WORK ORDER:
For each line below that holds "RandomSource", return the line as it stands.

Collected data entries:
+++

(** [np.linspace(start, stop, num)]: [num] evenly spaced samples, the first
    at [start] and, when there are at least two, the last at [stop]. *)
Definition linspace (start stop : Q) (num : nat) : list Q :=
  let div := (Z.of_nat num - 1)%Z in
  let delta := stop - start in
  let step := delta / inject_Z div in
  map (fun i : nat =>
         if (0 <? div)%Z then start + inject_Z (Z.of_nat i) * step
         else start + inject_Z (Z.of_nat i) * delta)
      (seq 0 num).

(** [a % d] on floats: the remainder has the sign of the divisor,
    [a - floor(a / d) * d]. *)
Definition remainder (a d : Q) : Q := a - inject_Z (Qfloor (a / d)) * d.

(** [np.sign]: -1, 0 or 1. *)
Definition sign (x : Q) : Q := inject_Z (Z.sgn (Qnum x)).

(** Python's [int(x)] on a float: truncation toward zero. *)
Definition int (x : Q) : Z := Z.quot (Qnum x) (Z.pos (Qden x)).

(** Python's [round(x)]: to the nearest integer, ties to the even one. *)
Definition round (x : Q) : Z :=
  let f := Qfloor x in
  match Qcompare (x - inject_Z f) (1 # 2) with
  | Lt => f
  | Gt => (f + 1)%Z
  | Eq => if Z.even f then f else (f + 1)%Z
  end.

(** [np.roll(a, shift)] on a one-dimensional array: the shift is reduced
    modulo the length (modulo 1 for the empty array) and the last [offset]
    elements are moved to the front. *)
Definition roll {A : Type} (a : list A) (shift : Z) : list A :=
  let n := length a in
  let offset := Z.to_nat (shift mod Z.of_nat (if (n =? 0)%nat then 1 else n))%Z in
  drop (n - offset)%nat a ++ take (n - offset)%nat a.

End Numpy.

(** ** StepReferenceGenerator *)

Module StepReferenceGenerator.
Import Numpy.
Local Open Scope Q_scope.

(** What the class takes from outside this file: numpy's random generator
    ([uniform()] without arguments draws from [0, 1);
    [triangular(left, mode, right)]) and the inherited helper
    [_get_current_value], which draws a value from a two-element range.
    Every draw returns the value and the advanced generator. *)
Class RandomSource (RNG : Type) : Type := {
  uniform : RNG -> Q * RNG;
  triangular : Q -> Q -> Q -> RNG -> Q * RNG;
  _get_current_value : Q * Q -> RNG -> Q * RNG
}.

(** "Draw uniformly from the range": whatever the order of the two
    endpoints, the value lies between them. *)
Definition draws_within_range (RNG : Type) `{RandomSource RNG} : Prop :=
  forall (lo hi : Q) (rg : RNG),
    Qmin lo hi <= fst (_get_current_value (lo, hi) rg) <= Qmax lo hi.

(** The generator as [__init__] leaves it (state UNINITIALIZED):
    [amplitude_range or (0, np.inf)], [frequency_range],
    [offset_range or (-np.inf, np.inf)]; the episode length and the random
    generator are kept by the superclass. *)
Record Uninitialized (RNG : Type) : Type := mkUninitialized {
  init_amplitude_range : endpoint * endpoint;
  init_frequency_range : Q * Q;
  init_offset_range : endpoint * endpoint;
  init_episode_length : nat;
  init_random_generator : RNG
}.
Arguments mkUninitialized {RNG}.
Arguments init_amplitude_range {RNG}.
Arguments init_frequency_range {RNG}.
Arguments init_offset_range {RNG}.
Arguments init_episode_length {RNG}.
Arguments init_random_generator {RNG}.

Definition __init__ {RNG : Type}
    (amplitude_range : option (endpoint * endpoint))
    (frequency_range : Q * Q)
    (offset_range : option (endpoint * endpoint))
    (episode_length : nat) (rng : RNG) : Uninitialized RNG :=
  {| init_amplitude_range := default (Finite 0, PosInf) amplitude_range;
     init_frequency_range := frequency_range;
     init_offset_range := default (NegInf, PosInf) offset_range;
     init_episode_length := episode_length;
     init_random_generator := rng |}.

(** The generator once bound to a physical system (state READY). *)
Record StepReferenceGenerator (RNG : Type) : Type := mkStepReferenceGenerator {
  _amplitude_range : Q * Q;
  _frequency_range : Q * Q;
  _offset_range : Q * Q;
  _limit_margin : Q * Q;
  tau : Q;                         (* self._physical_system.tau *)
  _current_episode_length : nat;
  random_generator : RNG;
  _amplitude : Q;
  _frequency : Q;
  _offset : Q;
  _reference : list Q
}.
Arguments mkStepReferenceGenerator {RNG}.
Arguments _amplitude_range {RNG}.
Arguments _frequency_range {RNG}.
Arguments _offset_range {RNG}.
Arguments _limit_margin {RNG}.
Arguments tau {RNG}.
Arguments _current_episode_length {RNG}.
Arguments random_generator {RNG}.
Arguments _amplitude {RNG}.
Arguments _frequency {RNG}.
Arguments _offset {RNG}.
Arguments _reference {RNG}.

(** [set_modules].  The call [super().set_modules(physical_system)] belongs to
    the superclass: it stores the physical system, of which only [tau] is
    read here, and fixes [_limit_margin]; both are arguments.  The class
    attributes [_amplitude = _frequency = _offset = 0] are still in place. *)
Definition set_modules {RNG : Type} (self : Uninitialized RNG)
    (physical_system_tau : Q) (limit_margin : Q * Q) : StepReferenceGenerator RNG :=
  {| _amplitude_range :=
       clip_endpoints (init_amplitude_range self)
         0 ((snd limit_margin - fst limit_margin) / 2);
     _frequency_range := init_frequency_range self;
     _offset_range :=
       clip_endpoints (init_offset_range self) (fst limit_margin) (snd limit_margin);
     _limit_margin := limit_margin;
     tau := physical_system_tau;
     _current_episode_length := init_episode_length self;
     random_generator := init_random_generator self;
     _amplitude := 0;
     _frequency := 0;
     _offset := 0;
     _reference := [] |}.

+++

FINAL ANSWER:
Class RandomSource (RNG : Type) : Type := {
Definition draws_within_range (RNG : Type) `{RandomSource RNG} : Prop :=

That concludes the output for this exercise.